● **Aim of the task**: All of the records shown below need to be copied with no differences.

○ ○ ○ ○ ○ ○ ○

(** A signed-in browser with nothing stored, locally or remotely, on
    the morning of 2025-02-23. *)
Definition fresh_world (transport : list Event -> Call -> bool) : World :=
  mkWorld true true "2025-02-23T10:00:00.000Z" (fun _ => JNum 1740304800000)
    transport sample_defaults roomy ∅ ∅ [] [] [].

Definition apple_day : JVal :=
  JObj (<["water" := JNum 500]>
          (<["exercise" := JArr []]>
             (<["entries" :=
                  JArr [JObj (<["calories" := JNum 95]>
                                (<["food" := JStr "apple"]> ∅))]]> ∅))).

Definition prebuilt_template : JVal :=
  JObj (<["isPrebuilt" := JBool true]> (<["id" := JStr "keto"]> ∅)).

Definition own_template : JVal :=
  JObj (<["name" := JStr "my lunch"]> (<["id" := JStr "t1"]> ∅)).

(** A browser that has been used before sign-in: a profile, today's food
    log, a completed onboarding and a day of history are stored. *)
Definition used_world (transport : list Event -> Call -> bool) : World :=
  mkWorld true true "2025-02-23T10:00:00.000Z" (fun _ => JNum 1740304800000)
    transport sample_defaults roomy ∅
    (<[USER_PROFILE := JObj (<["name" := JStr "Sam"]> ∅)]>
       (<[FOOD_LOG := JArr [JObj (<["food" := JStr "apple"]> ∅)]]>
          (<[ONBOARDING := JBool true]>
             (<[WEEKLY_HISTORY :=
                  JObj (<["2025-02-22" := JNum 1800]> ∅)]> ∅))))
    [] [] [].
Lemma UNIQUE_free (constraint : string) (taken : bool) (u : unit) :
  UNIQUE constraint taken = inr u -> taken = false.
Proof. unfold UNIQUE. destruct taken; [discriminate | reflexivity]. Qed.

Lemma REFERENCES_found (constraint : string) (found : bool) (u : unit) :
  REFERENCES constraint found = inr u -> found = true.
Proof. unfold REFERENCES. destruct found; [reflexivity | discriminate]. Qed.

Lemma existsb_key {A K : Type} (eqb : K -> K -> bool) (key : A -> K)
  (rows : list A) (k : K) :
  (forall a b, eqb a b = true <-> a = b) ->
  existsb (fun r => eqb (key r) k) rows = true <-> In k (map key rows).
Proof.
  intros Heq. rewrite existsb_exists, in_map_iff.
  split; intros (r & H1 & H2); exists r.
  - apply Heq in H2. auto.
  - split; [exact H2 | apply Heq; exact H1].
Qed.

Lemma has_receipt_spec (d : database) (id : string) :
  has_receipt d id = true <-> In id (receipts_pkey d).
Proof. apply (existsb_key String.eqb receipts.id), String.eqb_eq. Qed.

Lemma has_participant_spec (d : database) (id : uuid) :
  has_participant d id = true <-> In id (participants_pkey d).
Proof. apply (existsb_key Z.eqb participants.id), Z.eqb_eq. Qed.

Lemma has_item_spec (d : database) (id : uuid) :
  has_item d id = true <-> In id (receipt_items_pkey d).
Proof. apply (existsb_key Z.eqb receipt_items.id), Z.eqb_eq. Qed.

Lemma not_taken {A : Type} (P : A -> Prop) (b : bool) :
  forall x, (b = true <-> P x) -> b = false -> ~ P x.
Proof. intros x H E HP. apply H in HP. congruence. Qed.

○ ○ ○ ○ ○ ○ ○

● **Result**:
(** A signed-in browser with nothing stored, locally or remotely, on
    the morning of 2025-02-23. *)
Definition fresh_world (transport : list Event -> Call -> bool) : World :=
  mkWorld true true "2025-02-23T10:00:00.000Z" (fun _ => JNum 1740304800000)
    transport sample_defaults roomy ∅ ∅ [] [] [].

Definition apple_day : JVal :=
  JObj (<["water" := JNum 500]>
          (<["exercise" := JArr []]>
             (<["entries" :=
                  JArr [JObj (<["calories" := JNum 95]>
                                (<["food" := JStr "apple"]> ∅))]]> ∅))).

Definition prebuilt_template : JVal :=
  JObj (<["isPrebuilt" := JBool true]> (<["id" := JStr "keto"]> ∅)).

Definition own_template : JVal :=
  JObj (<["name" := JStr "my lunch"]> (<["id" := JStr "t1"]> ∅)).

(** A browser that has been used before sign-in: a profile, today's food
    log, a completed onboarding and a day of history are stored. *)
Definition used_world (transport : list Event -> Call -> bool) : World :=
  mkWorld true true "2025-02-23T10:00:00.000Z" (fun _ => JNum 1740304800000)
    transport sample_defaults roomy ∅
    (<[USER_PROFILE := JObj (<["name" := JStr "Sam"]> ∅)]>
       (<[FOOD_LOG := JArr [JObj (<["food" := JStr "apple"]> ∅)]]>
          (<[ONBOARDING := JBool true]>
             (<[WEEKLY_HISTORY :=
                  JObj (<["2025-02-22" := JNum 1800]> ∅)]> ∅))))
    [] [] [].
Lemma UNIQUE_free (constraint : string) (taken : bool) (u : unit) :
  UNIQUE constraint taken = inr u -> taken = false.
Proof. unfold UNIQUE. destruct taken; [discriminate | reflexivity]. Qed.

Lemma REFERENCES_found (constraint : string) (found : bool) (u : unit) :
  REFERENCES constraint found = inr u -> found = true.
Proof. unfold REFERENCES. destruct found; [reflexivity | discriminate]. Qed.

Lemma existsb_key {A K : Type} (eqb : K -> K -> bool) (key : A -> K)
  (rows : list A) (k : K) :
  (forall a b, eqb a b = true <-> a = b) ->
  existsb (fun r => eqb (key r) k) rows = true <-> In k (map key rows).
Proof.
  intros Heq. rewrite existsb_exists, in_map_iff.
  split; intros (r & H1 & H2); exists r.
  - apply Heq in H2. auto.
  - split; [exact H2 | apply Heq; exact H1].
Qed.

Lemma has_receipt_spec (d : database) (id : string) :
  has_receipt d id = true <-> In id (receipts_pkey d).
Proof. apply (existsb_key String.eqb receipts.id), String.eqb_eq. Qed.

Lemma has_participant_spec (d : database) (id : uuid) :
  has_participant d id = true <-> In id (participants_pkey d).
Proof. apply (existsb_key Z.eqb participants.id), Z.eqb_eq. Qed.

Lemma has_item_spec (d : database) (id : uuid) :
  has_item d id = true <-> In id (receipt_items_pkey d).
Proof. apply (existsb_key Z.eqb receipt_items.id), Z.eqb_eq. Qed.

Lemma not_taken {A : Type} (P : A -> Prop) (b : bool) :
  forall x, (b = true <-> P x) -> b = false -> ~ P x.
Proof. intros x H E HP. apply H in HP. congruence. Qed.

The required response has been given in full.